The young men who are left come around on Monday, Thursday, and Saturday, and they don’t make any trouble, they just show up, drink their coffee, talk some politics, and then leave.
There’s an aid distribution center next to the cafe where you’ll find hordes and hordes of people who come to pick up five yellow bottles of vegetable oil; a blanket and a f
oam mattress for every member of the household; a razor blade, toothbrush, toothpaste, rice, tea, and a few other things I may have forgotten. I’ll go see about it tomorrow, then I’ll be sure to write it down.
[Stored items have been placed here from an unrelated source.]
(* ===== verification/Binders.v ===== *)
(** Binders in RPC parcels (src/rsbinder/src/rpc/session.rs: the address forms,
    the interface token, [write_binder], [read_binder], [rollback_outgoing]):
    the code that joins the parcel to the session's object table. A context is
    the table, behind its lock, and the parcel at hand.

    A binder is a local object or an [RpcProxy]; its stability is the [i32] its
    [stability()] converts to, and freezing it ([set_parceled]) is not
    modelled. *)

From Stdlib Require Import ZArith Lia Strings.Byte.
From stdpp Require Import base gmap list strings sorting.
From S2P Require Import Prelude Errors Address Wire WireAndroid13 Profile RpcState.
From S2P Require Import Parcel ParcelSpec Parcelable.

Inductive Binder : Type :=
| Local (b : SIBinder) (stability : Z)
| Remote (addr : RpcAddress) (proxy : Z) (stability : Z).

Definition stability (b : Binder) : Z :=
  match b with Local _ s => s | Remote _ _ s => s end.

(** What [read_binder] returns: the original object, or a proxy. *)
Inductive Arrived : Type :=
| Home (b : SIBinder)
| Proxy (addr : RpcAddress) (proxy : Z).

Record Ctx : Type := mkCtx { cx_table : RpcState; cx_parcel : Parcel }.

Definition on_parcel {A} (m : P A) : M Ctx StatusCode A :=
  fun c => let (r, p) := m (cx_parcel c) in (r, mkCtx (cx_table c) p).
Definition on_table {A} (m : RpcState -> outcome StatusCode A * RpcState) : M Ctx StatusCode A :=
  fun c => let (r, t) := m (cx_table c) in (r, mkCtx t (cx_parcel c)).

(** [matches!(self.profile, WireProfile::Android13Plus(_))]. *)
Definition is_android13plus (pr : WireProfile) : bool :=
  match pr with ProfileR34 => false | ProfileAndroid13Plus _ => true end.

Section Binders.
Context `{PtrWidth} `{ErrnoTable}.

Definition write_addr (addr : RpcAddress) : P unit := write_aligned_data (as_wire_bytes addr).

Definition read_addr : P RpcAddress :=
  let* s := read_aligned_data RPC_ADDR_LEN in
  ret (from_wire_bytes s).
I—and I cautiously speak in the name of I—come by the cafe every day, sit down, and observe. I’m inspired by an artist who paints here and sends some of his paintings to Saudi Arabia, leaving some here, hopeful that somebody might buy them someday. This artist has a narrow mind, replying to any question without giving the answer much thought. You go east, he goes west, or he’ll just leave a response dangling in the air, saying that he knows so-and-so, and what that person knows, but what he himself truly knows, God only knows.
Jamal doesn’t know where he’s going to go. First he went to Lebanon, to stay with his in-laws, but they grew tired of having him around. He’s extremely fat, he just sits at the table eating and smoking like a glutton, talking about his journey to Lebanon and then on to Turkey. You might call him a refugee, though. And then there was Abd al-Qadir, the Bedouin philosophy teacher who fled his house in the Al-Rashideen neighborhood. He moved his wife and two daughters to Reyhanli, then traveled to Mersin, Greece, and Albania, where he was detained for a month before being deported to Greece, where he is still awaiting sentence.
Nader also fled to Mersin, then to Greece, where he tried going to the airport eleven times, but each and every time they seized him in the terminal or on the plane before take-off. And Zakaraya, the other philosophy teacher, joined up with Mahmoud, and the two of them set out for Europe, now they are in Brussels learning the language and wasting their days as they await release from a detention facility.